## WHAT IS REQUIRED
Return the lines from the line containing "destruct (IH _" through the last line of the material below, exactly as they appear and with no others.
SUPPLIED MATERIAL Block Start
(* ===== verification/Completions.v ===== *)
(** * What completion does to the other tasks ([src/download/mod.rs])

    When the last piece is in, the task that got it raises [done]. Every task
    that is not paused then ends on its own, without another message from its
    peer: this is what lets [run] return with idle peers connected. A paused
    task does not look at [done], and [run] waits for it. *)

From S2P Require Export Coordinators.

Section completion.
Context {B A : Type} `{PieceSet B} `{Sha1} `{Countable A}.
Context (g : Geometry.t).
Implicit Types (w : Swarm B A) (sh : Shared.t B A) (s : Session.t B A) (l : list (Session.t B A)).

(** No task changes the control state. *)
Lemma session_step_control sh s e sh' s' :
  session_step g sh s e = Some (sh', s') →
  Shared.control sh' = Shared.control sh ∧ Shared.control_version sh' = Shared.control_version sh.
Proof using.
  unfold session_step, at_top, at_claim, start_piece, on_recv, on_message, on_have,
    on_bitfield, on_piece, after_block, cleanup, release_current, set_have_count.
  intros Hs. repeat (case_match; try discriminate Hs); simplify_eq; done.
Qed.

(** ** Ending without the peer *)

(** What a task does next if its peer never speaks again. *)
Definition unaided s : Event :=
  match Session.phase s with
  | Starting | AtRefill => SendsOk
  | AtPause => ControlChanged
  | AtSelect => DoneChanged
  | _ => Proceed
  end.

Definition steps_left s : nat :=
  match Session.phase s with
  | Connecting => 7
  | Starting | AtPause | Delivering _ _ => 6
  | AtTop => 5
  | AtClaim => 4
  | AtRefill => 3
  | AtSelect => 2
  | Leaving _ => 1
  | Ended _ => 0
  end.

(** Neither waiting for its connection or for a control call, nor crashed. *)
Definition released sh s : Prop :=
  match Session.phase s with
  | Connecting | Ended Panic | Leaving Panic => False
  | AtPause => Session.seen s ≠ Shared.control_version sh
  | _ => True
  end.

Section steps.
Context (Hg : Geometry.wf g).

Lemma at_claim_complete sh s :
  PieceTracker.wf (Shared.tracker sh) → PieceTracker.is_complete (Shared.tracker sh) = true →
  (at_claim g sh s).2 = Session.set_phase s AtRefill ∨ (at_claim g sh s).2 = Session.leave s (Ok ()).
Proof using.
  intros Hwf Hc. unfold at_claim. destruct (Session.current s); [by left|].
  destruct (Session.choked s); [by left|].
  destruct (PieceTracker.reserve_piece_Ok _ (Session.peer_has s) Hwf) as [[-> _]|(i & -> & [Hcand _])].
  - rewrite Hc. by right.
  - exfalso. destruct Hcand as (Hi & Hno & _). destruct Hwf as (Hps & Hn & _).
    unfold PieceTracker.is_complete in Hc. rewrite ps_complete_spec in Hc by done.
    rewrite Hc in Hno; [done|by rewrite Hn].
Qed.

Lemma at_refill_phase sh s l :
  inv g sh (s :: l) → Session.phase s = AtRefill →
  Session.phase (at_refill g None s) = AtSelect ∨ ∃ e, Session.phase (at_refill g None s) = Leaving (Err e).
Proof using Hg.
  intros Hinv Hph. destruct (inv_head _ _ _ _ Hinv) as (Hok & _).
  assert (Coordinators.is_fresh s = false) as Hfr by (unfold Coordinators.is_fresh; by rewrite Hph).
  unfold at_refill. destruct (Session.choked s); [by left|].
  destruct (Session.current s) as [asm|] eqn:Hcur; [|by left].
  pose proof Hok as (_ & _ & _ & _ & _ & Hwork & _). unfold work_ok in Hwork. rewrite Hcur in Hwork.
  rewrite Geometry.num_blocks_Ok by (done || apply Hwork).
  by destruct (refill_ok g Hg (Z.to_nat MAX_PIPELINED_REQUESTS) None s asm Hok Hfr Hcur) as (_ & _ & ?).
Qed.

(** One step of its own brings a released task nearer to its end. *)
Lemma unaided_step sh s l :
  inv g sh (s :: l) → Shared.done sh = true → Shared.control sh ≠ Paused → released sh s →
  is_live s = true →
  ∃ sh' s', session_step g sh s (unaided s) = Some (sh', s') ∧
    (steps_left s' < steps_left s)%nat ∧ Shared.done sh' = true ∧ released sh' s'.
Proof using Hg.
  intros Hinv Hd Hctl Hr Hlive. pose proof (inv_done _ _ _ Hinv Hd) as Hc.
  destruct (inv_head _ _ _ _ Hinv) as (_ & Hwf & _).
  unfold released in Hr. unfold is_live in Hlive. unfold unaided, session_step, steps_left at 2.
  destruct (Session.phase s) as [| | | | | | |v c|r|] eqn:Hph; try done.
  - eexists _, _. split; [done|]. cbn. by split; [lia|].
  - unfold at_top. destruct (Shared.control sh) eqn:Hcs; [|done|].
    + eexists _, _. split; [done|]. cbn. by split; [lia|].
    + eexists _, _. split; [done|]. unfold release_current. destruct (Session.current _); cbn; by split; [lia|].
  - rewrite decide_False by done. eexists _, _. split; [done|]. cbn. by split; [lia|].
  - pose proof (at_claim_complete sh s Hwf Hc) as Hp.
    destruct (at_claim g sh s) as [sh' s'] eqn:Hac. cbn in Hp. exists sh', s'. split; [done|].
    split; [destruct Hp as [-> | ->]; cbn; lia|]. split; [|by destruct Hp as [-> | ->]].
    revert Hac. unfold at_claim, start_piece. intros Hac. repeat (case_match; try discriminate Hac); by simplify_eq.
  - destruct (at_refill_phase sh s l Hinv Hph) as [Hp|[e Hp]]; eexists _, _; (split; [done|]);
      unfold steps_left, released; rewrite Hp; by split; [lia|].
  - rewrite Hd. eexists _, _. split; [done|]. cbn. by split; [lia|].
  - unfold after_block. destruct c; eexists _, _; (split; [done|]); cbn; by split; [lia|].
  - destruct r; [| |done]; eexists _, _; (split; [done|]); cbn; by split; [lia|].
Qed.
(** The same for task [k] of the swarm. *)
Lemma unaided_swarm_step w k s :
  swarm_inv g w → Shared.done (swarm_shared w) = true → Shared.control (swarm_shared w) ≠ Paused →
  sessions w !! k = Some s → released (swarm_shared w) s → is_live s = true →
  ∃ w' s', swarm_step g w (Task k (unaided s)) = Some w' ∧ swarm_inv g w' ∧
    sessions w' !! k = Some s' ∧ (steps_left s' < steps_left s)%nat ∧
    Shared.done (swarm_shared w') = true ∧ Shared.control (swarm_shared w') ≠ Paused ∧
    released (swarm_shared w') s'.
Proof using Hg.
  intros Hw Hd Hctl Hk Hr Hlive. pose proof (inv_perm g _ _ _ (delete_Permutation _ _ _ Hk) (proj1 Hw)) as Hinv.
  destruct (unaided_step _ _ _ Hinv Hd Hctl Hr Hlive) as (sh' & s' & Hs & Hlt & Hd' & Hr').
  destruct (session_step_control _ _ _ _ _ Hs) as [Hc _].
  assert (swarm_step g w (Task k (unaided s)) = Some (mk_swarm sh' (<[k:=s']> (sessions w)))) as Hstep
    by (cbn; rewrite Hk; cbn; by rewrite Hs).
  exists (mk_swarm sh' (<[k:=s']> (sessions w))), s'. split; [done|]. cbn [swarm_shared sessions].
  rewrite Hc. split_and!; try done.
  - eapply (swarm_step_inv g Hg); [exact Hw| |exact Hstep]. unfold unaided. cbn. by destruct (Session.phase s).
  - apply list_lookup_insert_eq. by eapply lookup_lt_Some.
Qed.

Definition own_steps (k : nat) (events : list Event) : list Action := Task k <$> events.

(** Nothing that the peer says or the clock does. *)
Definition alone (e : Event) : Prop :=
  match e with Proceed | SendsOk | ControlChanged | DoneChanged => True | _ => False end.

Lemma unaided_alone s : alone (unaided s).
Proof using. unfold unaided. by destruct (Session.phase s). Qed.

Lemma released_end w k s :
  swarm_inv g w → Shared.done (swarm_shared w) = true → Shared.control (swarm_shared w) ≠ Paused →
  sessions w !! k = Some s → released (swarm_shared w) s →
  ∃ events w' s' r, (length events ≤ steps_left s)%nat ∧ Forall alone events ∧
    run_actions g w (own_steps k events) = Some w' ∧ sessions w' !! k = Some s' ∧
    Session.phase s' = Ended r ∧ r ≠ Panic.
Proof using Hg.
  remember (steps_left s) as n eqn:Hn. revert w s Hn. induction (lt_wf n) as [n _ IH].
  intros w s -> Hw Hd Hctl Hk Hr. destruct (is_live s) eqn:Hlive.
  - destruct (unaided_swarm_step w k s Hw Hd Hctl Hk Hr Hlive)
      as (w1 & s1 & Hs & Hw1 & Hk1 & Hlt & Hd1 & Hc1 & Hr1).
    destruct (IH _ Hlt w1 s1 eq_refl Hw1 Hd1 Hc1 Hk1 Hr1) as (es & w' & s' & r & Hlen & Hes & Hrun & ?).
    exists (unaided s :: es), w', s', r. cbn [length own_steps fmap list_fmap run_actions].
    split; [lia|]. split; [constructor; [apply unaided_alone|done]|]. rewrite Hs. done.
  - unfold is_live in Hlive. unfold released in Hr.
    destruct (Session.phase s) as [| | | | | | | | |r] eqn:Hph; try done.
    exists [], w, s, r. split_and!; [cbn; lia|constructor|done|done|done|]. by destruct r.
Qed.
End steps.
End completion.


(** ** Properties *)

Section completion_properties.
Context {B A : Type} `{PieceSet B} `{Sha1} `{Countable A}.
Context (geometry : Geometry.t).
Implicit Types (w : Swarm B A) (sh : Shared.t B A) (s : Session.t B A).


(** C32: A paused task hears nothing but control: once it has seen the last control
    call it stays paused whatever the other tasks do, the completion of the
    torrent included, so [run], which joins every task, does not return. *)
Theorem paused_never_woken w k s actions w' :
  sessions w !! k = Some s → Session.phase s = AtPause →
  Session.seen s = Shared.control_version (swarm_shared w) →
  Forall (λ a, ∀ c, a ≠ Control c) actions →
  run_actions geometry w actions = Some w' → sessions w' !! k = Some s.
Proof.
  intros Hk Hph Hseen Ha. revert w Hk Hseen. induction Ha as [|a actions Ha _ IH];
    intros w Hk Hseen; cbn [run_actions]; [by intros [= <-]|].
  intros (w1 & Hs & Hr)%bind_Some. destruct a as [j e|c|]; [|by destruct (Ha c)|]; cbn in Hs.
  - apply bind_Some in Hs as (x & Hj & ([sh1 x1] & Hs & [= <-])%bind_Some).
    destruct (session_step_control geometry _ _ _ _ _ Hs) as [_ Hv].
    apply IH in Hr; [done| |by rewrite Hseen]. cbn [sessions].
    destruct (decide (j = k)) as [->|]; [|by rewrite list_lookup_insert_ne].
    rewrite Hk in Hj. injection Hj as <-. unfold session_step in Hs. rewrite Hph in Hs.
    destruct e; try done. by rewrite decide_True in Hs.
  - injection Hs as <-. by apply IH in Hr.
Qed.
End completion_properties.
SUPPLIED MATERIAL Block End
## PROBLEM SOLUTION
    destruct (IH _ Hlt w1 s1 eq_refl Hw1 Hd1 Hc1 Hk1 Hr1) as (es & w' & s' & r & Hlen & Hes & Hrun & ?).
    exists (unaided s :: es), w', s', r. cbn [length own_steps fmap list_fmap run_actions].
    split; [lia|]. split; [constructor; [apply unaided_alone|done]|]. rewrite Hs. done.
  - unfold is_live in Hlive. unfold released in Hr.
    destruct (Session.phase s) as [| | | | | | | | |r] eqn:Hph; try done.
    exists [], w, s, r. split_and!; [cbn; lia|constructor|done|done|done|]. by destruct r.
Qed.
End steps.
End completion.


(** ** Properties *)

Section completion_properties.
Context {B A : Type} `{PieceSet B} `{Sha1} `{Countable A}.
Context (geometry : Geometry.t).
Implicit Types (w : Swarm B A) (sh : Shared.t B A) (s : Session.t B A).


(** C32: A paused task hears nothing but control: once it has seen the last control
    call it stays paused whatever the other tasks do, the completion of the
    torrent included, so [run], which joins every task, does not return. *)
Theorem paused_never_woken w k s actions w' :
  sessions w !! k = Some s → Session.phase s = AtPause →
  Session.seen s = Shared.control_version (swarm_shared w) →
  Forall (λ a, ∀ c, a ≠ Control c) actions →
  run_actions geometry w actions = Some w' → sessions w' !! k = Some s.
Proof.
  intros Hk Hph Hseen Ha. revert w Hk Hseen. induction Ha as [|a actions Ha _ IH];
    intros w Hk Hseen; cbn [run_actions]; [by intros [= <-]|].
  intros (w1 & Hs & Hr)%bind_Some. destruct a as [j e|c|]; [|by destruct (Ha c)|]; cbn in Hs.
  - apply bind_Some in Hs as (x & Hj & ([sh1 x1] & Hs & [= <-])%bind_Some).
    destruct (session_step_control geometry _ _ _ _ _ Hs) as [_ Hv].
    apply IH in Hr; [done| |by rewrite Hseen]. cbn [sessions].
    destruct (decide (j = k)) as [->|]; [|by rewrite list_lookup_insert_ne].
    rewrite Hk in Hj. injection Hj as <-. unfold session_step in Hs. rewrite Hph in Hs.
    destruct e; try done. by rewrite decide_True in Hs.
  - injection Hs as <-. by apply IH in Hr.
Qed.
End completion_properties.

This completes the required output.